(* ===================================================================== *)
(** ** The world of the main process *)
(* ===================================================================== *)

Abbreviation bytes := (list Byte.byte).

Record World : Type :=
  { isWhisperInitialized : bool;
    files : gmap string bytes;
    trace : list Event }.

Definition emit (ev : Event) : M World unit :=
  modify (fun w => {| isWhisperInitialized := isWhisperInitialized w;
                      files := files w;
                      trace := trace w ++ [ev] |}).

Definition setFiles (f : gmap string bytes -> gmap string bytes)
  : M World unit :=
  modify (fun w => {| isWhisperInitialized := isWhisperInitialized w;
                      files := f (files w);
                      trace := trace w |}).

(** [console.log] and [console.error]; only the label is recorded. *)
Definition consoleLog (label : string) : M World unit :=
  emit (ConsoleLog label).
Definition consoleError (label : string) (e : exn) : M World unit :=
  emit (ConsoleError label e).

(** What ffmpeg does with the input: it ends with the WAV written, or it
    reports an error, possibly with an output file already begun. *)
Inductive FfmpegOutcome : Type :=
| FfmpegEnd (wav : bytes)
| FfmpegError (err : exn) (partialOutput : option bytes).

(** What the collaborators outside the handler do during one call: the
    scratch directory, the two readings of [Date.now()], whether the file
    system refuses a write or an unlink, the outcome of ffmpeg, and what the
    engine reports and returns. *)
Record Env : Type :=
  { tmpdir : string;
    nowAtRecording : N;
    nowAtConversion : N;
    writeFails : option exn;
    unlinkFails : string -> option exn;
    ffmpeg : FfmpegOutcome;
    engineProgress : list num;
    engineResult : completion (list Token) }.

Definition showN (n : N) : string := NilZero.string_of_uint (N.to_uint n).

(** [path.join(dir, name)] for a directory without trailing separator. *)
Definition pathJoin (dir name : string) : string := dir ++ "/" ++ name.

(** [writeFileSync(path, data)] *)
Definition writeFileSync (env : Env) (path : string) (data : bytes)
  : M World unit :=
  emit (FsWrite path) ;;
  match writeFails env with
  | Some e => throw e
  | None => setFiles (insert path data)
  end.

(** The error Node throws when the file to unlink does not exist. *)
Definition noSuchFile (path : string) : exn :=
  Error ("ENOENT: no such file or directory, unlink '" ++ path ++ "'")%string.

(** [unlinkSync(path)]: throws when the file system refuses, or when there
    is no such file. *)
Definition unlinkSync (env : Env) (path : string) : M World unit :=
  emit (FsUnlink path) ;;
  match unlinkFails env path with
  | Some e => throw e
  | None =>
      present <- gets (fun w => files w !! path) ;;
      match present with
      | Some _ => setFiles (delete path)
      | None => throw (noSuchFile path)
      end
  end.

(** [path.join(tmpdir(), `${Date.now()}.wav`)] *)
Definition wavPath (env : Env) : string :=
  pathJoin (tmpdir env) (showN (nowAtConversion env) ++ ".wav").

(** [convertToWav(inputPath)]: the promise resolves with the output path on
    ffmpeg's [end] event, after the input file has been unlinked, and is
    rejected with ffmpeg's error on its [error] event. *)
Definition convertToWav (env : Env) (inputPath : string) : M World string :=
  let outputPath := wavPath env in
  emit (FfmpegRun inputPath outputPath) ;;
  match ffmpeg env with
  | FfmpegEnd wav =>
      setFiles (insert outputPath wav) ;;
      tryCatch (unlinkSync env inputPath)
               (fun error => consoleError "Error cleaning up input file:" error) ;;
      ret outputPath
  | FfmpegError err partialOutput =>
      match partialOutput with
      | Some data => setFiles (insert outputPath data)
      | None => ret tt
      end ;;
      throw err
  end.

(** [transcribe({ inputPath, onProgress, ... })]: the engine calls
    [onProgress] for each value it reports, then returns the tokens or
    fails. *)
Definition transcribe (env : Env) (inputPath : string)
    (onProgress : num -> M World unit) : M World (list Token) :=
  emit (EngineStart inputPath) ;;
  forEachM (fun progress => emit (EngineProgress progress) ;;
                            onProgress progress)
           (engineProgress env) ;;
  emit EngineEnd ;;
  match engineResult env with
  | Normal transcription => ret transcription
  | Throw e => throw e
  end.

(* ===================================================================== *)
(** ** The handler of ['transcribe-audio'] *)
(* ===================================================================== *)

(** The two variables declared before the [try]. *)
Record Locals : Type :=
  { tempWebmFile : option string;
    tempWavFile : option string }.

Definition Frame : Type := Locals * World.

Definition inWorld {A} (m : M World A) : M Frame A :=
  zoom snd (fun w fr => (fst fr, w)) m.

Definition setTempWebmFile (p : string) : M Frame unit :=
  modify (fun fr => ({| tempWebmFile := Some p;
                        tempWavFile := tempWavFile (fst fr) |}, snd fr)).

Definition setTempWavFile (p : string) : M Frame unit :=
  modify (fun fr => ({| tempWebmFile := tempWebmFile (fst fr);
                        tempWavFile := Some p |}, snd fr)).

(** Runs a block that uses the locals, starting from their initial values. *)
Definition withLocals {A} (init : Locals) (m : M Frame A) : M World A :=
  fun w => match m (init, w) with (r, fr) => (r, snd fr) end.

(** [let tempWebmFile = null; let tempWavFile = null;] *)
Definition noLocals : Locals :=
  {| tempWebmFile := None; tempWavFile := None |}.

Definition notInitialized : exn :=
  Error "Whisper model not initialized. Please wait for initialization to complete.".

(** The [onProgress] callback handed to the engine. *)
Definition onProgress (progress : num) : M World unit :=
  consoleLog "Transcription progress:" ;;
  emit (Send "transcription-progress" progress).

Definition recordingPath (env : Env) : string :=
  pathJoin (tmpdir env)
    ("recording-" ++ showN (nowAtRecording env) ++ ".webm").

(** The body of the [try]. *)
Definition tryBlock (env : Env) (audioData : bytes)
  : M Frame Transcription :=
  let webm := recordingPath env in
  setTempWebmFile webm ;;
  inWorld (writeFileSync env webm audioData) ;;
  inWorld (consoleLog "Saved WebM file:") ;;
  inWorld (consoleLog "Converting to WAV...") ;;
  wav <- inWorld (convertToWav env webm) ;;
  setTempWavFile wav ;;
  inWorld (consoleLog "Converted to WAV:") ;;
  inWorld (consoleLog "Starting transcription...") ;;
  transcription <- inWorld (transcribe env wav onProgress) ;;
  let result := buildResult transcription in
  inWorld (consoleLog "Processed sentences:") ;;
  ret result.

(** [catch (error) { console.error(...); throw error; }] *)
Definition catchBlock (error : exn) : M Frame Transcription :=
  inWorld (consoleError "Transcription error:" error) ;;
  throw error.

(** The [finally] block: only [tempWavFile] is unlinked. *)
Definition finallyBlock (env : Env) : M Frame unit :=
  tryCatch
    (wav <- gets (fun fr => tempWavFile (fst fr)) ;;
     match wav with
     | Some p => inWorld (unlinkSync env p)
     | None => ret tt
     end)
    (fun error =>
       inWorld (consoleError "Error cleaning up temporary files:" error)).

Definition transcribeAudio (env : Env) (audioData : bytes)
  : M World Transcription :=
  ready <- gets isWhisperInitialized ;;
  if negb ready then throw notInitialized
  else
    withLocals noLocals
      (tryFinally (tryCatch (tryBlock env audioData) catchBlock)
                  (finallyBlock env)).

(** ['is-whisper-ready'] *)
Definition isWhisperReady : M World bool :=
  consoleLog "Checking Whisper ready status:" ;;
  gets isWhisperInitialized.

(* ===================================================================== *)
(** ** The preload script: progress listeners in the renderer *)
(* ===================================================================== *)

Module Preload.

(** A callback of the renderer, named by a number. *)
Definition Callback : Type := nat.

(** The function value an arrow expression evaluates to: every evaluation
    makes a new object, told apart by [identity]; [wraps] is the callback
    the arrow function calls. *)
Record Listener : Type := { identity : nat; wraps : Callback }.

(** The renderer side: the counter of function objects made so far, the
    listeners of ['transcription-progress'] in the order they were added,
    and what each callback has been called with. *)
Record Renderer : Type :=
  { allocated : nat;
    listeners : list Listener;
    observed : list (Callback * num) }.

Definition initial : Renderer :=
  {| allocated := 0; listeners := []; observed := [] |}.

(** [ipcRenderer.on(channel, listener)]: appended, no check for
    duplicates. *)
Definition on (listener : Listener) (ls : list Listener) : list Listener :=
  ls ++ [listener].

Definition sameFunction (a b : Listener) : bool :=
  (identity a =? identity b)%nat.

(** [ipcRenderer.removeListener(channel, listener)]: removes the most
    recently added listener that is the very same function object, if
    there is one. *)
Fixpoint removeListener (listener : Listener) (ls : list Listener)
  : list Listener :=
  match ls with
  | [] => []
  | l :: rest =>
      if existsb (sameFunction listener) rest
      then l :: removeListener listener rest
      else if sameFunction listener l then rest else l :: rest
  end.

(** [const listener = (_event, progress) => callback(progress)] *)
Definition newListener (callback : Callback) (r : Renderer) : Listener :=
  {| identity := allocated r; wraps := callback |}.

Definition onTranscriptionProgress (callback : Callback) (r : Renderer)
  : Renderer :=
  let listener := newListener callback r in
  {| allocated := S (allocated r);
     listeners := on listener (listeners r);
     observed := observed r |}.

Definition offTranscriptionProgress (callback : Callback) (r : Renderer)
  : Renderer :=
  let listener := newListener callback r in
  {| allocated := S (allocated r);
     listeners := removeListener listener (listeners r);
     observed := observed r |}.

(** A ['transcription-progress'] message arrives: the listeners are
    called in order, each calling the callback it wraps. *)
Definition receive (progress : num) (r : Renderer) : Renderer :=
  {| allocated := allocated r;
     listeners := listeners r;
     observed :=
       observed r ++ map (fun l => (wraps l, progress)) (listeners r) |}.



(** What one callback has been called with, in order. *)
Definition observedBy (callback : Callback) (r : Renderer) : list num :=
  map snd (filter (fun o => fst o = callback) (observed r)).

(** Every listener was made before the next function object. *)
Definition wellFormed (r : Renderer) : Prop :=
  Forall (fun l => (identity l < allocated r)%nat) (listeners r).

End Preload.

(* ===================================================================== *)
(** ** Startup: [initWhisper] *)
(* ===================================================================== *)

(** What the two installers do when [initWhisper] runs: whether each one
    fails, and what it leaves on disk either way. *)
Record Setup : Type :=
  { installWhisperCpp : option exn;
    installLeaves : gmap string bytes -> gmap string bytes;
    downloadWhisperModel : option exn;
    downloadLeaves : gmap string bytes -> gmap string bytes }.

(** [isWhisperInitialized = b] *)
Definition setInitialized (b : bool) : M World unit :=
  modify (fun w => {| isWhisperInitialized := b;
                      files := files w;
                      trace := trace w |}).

* * *

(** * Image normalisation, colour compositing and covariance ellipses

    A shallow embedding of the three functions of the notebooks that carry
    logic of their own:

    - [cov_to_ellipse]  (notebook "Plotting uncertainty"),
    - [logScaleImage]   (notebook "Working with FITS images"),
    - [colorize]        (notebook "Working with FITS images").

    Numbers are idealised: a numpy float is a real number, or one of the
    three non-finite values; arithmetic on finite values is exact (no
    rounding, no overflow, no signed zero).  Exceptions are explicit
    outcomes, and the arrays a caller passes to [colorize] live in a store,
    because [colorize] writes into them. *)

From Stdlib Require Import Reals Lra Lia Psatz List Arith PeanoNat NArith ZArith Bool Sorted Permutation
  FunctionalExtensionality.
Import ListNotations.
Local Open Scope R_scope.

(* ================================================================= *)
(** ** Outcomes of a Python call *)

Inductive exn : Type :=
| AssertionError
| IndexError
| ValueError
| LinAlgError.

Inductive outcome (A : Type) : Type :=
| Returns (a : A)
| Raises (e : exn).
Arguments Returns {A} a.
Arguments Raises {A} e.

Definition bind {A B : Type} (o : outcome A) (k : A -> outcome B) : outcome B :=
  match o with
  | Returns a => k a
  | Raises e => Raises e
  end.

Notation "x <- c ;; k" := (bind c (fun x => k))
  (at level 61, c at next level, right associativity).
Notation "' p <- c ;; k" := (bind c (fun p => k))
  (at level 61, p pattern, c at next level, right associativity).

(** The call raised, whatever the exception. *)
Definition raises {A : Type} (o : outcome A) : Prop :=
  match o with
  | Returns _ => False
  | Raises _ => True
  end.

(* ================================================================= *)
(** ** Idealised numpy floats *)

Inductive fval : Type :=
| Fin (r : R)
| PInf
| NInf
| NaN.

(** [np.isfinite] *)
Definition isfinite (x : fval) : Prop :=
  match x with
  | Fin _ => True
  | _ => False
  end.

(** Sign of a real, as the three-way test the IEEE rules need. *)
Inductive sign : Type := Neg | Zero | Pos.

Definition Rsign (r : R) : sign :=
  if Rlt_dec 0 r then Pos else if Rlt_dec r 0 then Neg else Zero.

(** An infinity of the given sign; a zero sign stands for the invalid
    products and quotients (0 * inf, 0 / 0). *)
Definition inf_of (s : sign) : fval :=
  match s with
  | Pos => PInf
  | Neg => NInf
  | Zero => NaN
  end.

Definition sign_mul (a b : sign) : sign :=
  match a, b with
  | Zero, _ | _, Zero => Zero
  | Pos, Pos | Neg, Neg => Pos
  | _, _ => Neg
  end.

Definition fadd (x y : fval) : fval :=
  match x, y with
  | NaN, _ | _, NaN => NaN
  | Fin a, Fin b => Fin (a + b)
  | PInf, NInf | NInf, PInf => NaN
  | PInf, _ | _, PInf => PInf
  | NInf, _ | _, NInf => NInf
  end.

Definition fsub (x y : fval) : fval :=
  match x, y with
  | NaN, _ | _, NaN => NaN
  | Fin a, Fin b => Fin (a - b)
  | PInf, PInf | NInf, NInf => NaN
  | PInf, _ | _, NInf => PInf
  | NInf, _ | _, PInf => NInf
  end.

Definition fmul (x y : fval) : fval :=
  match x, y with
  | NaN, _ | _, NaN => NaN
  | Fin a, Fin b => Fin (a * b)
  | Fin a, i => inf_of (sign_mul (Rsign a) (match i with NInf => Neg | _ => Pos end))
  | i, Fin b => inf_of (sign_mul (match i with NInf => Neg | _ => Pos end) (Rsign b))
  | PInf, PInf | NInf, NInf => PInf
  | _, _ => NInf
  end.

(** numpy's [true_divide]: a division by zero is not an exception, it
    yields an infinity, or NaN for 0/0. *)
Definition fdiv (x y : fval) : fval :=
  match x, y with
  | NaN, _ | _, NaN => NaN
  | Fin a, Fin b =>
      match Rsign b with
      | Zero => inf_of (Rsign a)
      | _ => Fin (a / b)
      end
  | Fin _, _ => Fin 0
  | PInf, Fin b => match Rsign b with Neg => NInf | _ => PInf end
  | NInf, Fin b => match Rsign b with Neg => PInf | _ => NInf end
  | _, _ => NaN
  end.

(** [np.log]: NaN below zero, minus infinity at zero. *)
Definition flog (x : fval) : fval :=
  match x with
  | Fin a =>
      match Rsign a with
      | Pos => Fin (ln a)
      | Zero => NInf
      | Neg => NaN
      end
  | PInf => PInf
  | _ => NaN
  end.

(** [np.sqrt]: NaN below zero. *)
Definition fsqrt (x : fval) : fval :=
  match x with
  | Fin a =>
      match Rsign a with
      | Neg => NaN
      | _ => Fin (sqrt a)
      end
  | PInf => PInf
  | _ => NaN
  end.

- [PROBLEM REQUIREMENTS]
Look in the material above for the line with "Inductive FfmpegOutcome : Type" and the line with "Definition convertToWav (env", and transcribe exactly those lines and all lines between them, nothing more.

- [SOLVED EXERCISE]
Inductive FfmpegOutcome : Type :=
| FfmpegEnd (wav : bytes)
| FfmpegError (err : exn) (partialOutput : option bytes).

(** What the collaborators outside the handler do during one call: the
    scratch directory, the two readings of [Date.now()], whether the file
    system refuses a write or an unlink, the outcome of ffmpeg, and what the
    engine reports and returns. *)
Record Env : Type :=
  { tmpdir : string;
    nowAtRecording : N;
    nowAtConversion : N;
    writeFails : option exn;
    unlinkFails : string -> option exn;
    ffmpeg : FfmpegOutcome;
    engineProgress : list num;
    engineResult : completion (list Token) }.

Definition showN (n : N) : string := NilZero.string_of_uint (N.to_uint n).

(** [path.join(dir, name)] for a directory without trailing separator. *)
Definition pathJoin (dir name : string) : string := dir ++ "/" ++ name.

(** [writeFileSync(path, data)] *)
Definition writeFileSync (env : Env) (path : string) (data : bytes)
  : M World unit :=
  emit (FsWrite path) ;;
  match writeFails env with
  | Some e => throw e
  | None => setFiles (insert path data)
  end.

(** The error Node throws when the file to unlink does not exist. *)
Definition noSuchFile (path : string) : exn :=
  Error ("ENOENT: no such file or directory, unlink '" ++ path ++ "'")%string.

(** [unlinkSync(path)]: throws when the file system refuses, or when there
    is no such file. *)
Definition unlinkSync (env : Env) (path : string) : M World unit :=
  emit (FsUnlink path) ;;
  match unlinkFails env path with
  | Some e => throw e
  | None =>
      present <- gets (fun w => files w !! path) ;;
      match present with
      | Some _ => setFiles (delete path)
      | None => throw (noSuchFile path)
      end
  end.

(** [path.join(tmpdir(), `${Date.now()}.wav`)] *)
Definition wavPath (env : Env) : string :=
  pathJoin (tmpdir env) (showN (nowAtConversion env) ++ ".wav").

(** [convertToWav(inputPath)]: the promise resolves with the output path on
    ffmpeg's [end] event, after the input file has been unlinked, and is
    rejected with ffmpeg's error on its [error] event. *)
Definition convertToWav (env : Env) (inputPath : string) : M World string :=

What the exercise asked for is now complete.